> _Task to carry out_
Look through the listing and report every line that has "getOrCreateScopedMember" in it.

> _Extracted information_
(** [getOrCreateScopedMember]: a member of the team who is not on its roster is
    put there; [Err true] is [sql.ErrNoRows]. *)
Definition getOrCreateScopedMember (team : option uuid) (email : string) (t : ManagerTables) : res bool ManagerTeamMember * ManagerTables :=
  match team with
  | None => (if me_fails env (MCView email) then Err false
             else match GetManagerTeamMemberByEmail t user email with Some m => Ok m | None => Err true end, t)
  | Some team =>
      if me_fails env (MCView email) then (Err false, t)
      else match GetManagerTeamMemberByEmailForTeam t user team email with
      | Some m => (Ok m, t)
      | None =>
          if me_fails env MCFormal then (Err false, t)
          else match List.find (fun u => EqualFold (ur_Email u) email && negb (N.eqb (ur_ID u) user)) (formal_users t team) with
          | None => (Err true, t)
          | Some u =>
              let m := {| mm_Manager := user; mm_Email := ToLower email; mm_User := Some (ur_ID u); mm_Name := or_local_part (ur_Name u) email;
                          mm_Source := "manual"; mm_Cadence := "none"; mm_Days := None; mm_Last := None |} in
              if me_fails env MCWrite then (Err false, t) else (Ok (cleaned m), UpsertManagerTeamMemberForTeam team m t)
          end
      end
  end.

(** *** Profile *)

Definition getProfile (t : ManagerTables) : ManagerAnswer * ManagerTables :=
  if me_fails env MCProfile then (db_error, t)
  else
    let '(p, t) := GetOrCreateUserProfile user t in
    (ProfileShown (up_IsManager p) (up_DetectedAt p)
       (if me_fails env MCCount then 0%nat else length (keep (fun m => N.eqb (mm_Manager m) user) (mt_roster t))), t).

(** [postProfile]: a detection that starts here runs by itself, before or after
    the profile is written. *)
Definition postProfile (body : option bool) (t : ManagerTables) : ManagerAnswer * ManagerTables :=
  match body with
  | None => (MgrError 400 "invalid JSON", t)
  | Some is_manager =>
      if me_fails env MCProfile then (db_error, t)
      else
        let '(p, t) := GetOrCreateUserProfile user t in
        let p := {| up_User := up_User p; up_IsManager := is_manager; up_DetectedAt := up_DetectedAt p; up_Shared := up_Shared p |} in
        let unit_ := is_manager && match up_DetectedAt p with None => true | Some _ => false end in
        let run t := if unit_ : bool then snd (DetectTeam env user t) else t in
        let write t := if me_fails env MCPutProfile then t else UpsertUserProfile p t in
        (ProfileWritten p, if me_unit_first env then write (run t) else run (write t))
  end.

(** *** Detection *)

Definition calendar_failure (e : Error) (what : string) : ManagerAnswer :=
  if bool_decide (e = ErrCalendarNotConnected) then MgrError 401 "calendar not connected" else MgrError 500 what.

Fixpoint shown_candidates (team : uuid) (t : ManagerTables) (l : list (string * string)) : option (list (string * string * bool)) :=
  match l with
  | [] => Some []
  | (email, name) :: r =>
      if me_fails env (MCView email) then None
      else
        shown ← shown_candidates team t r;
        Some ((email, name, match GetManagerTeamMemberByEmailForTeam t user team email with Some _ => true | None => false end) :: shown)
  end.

> _The completed task_
(** [getOrCreateScopedMember]: a member of the team who is not on its roster is
Definition getOrCreateScopedMember (team : option uuid) (email : string) (t : ManagerTables) : res bool ManagerTeamMember * ManagerTables :=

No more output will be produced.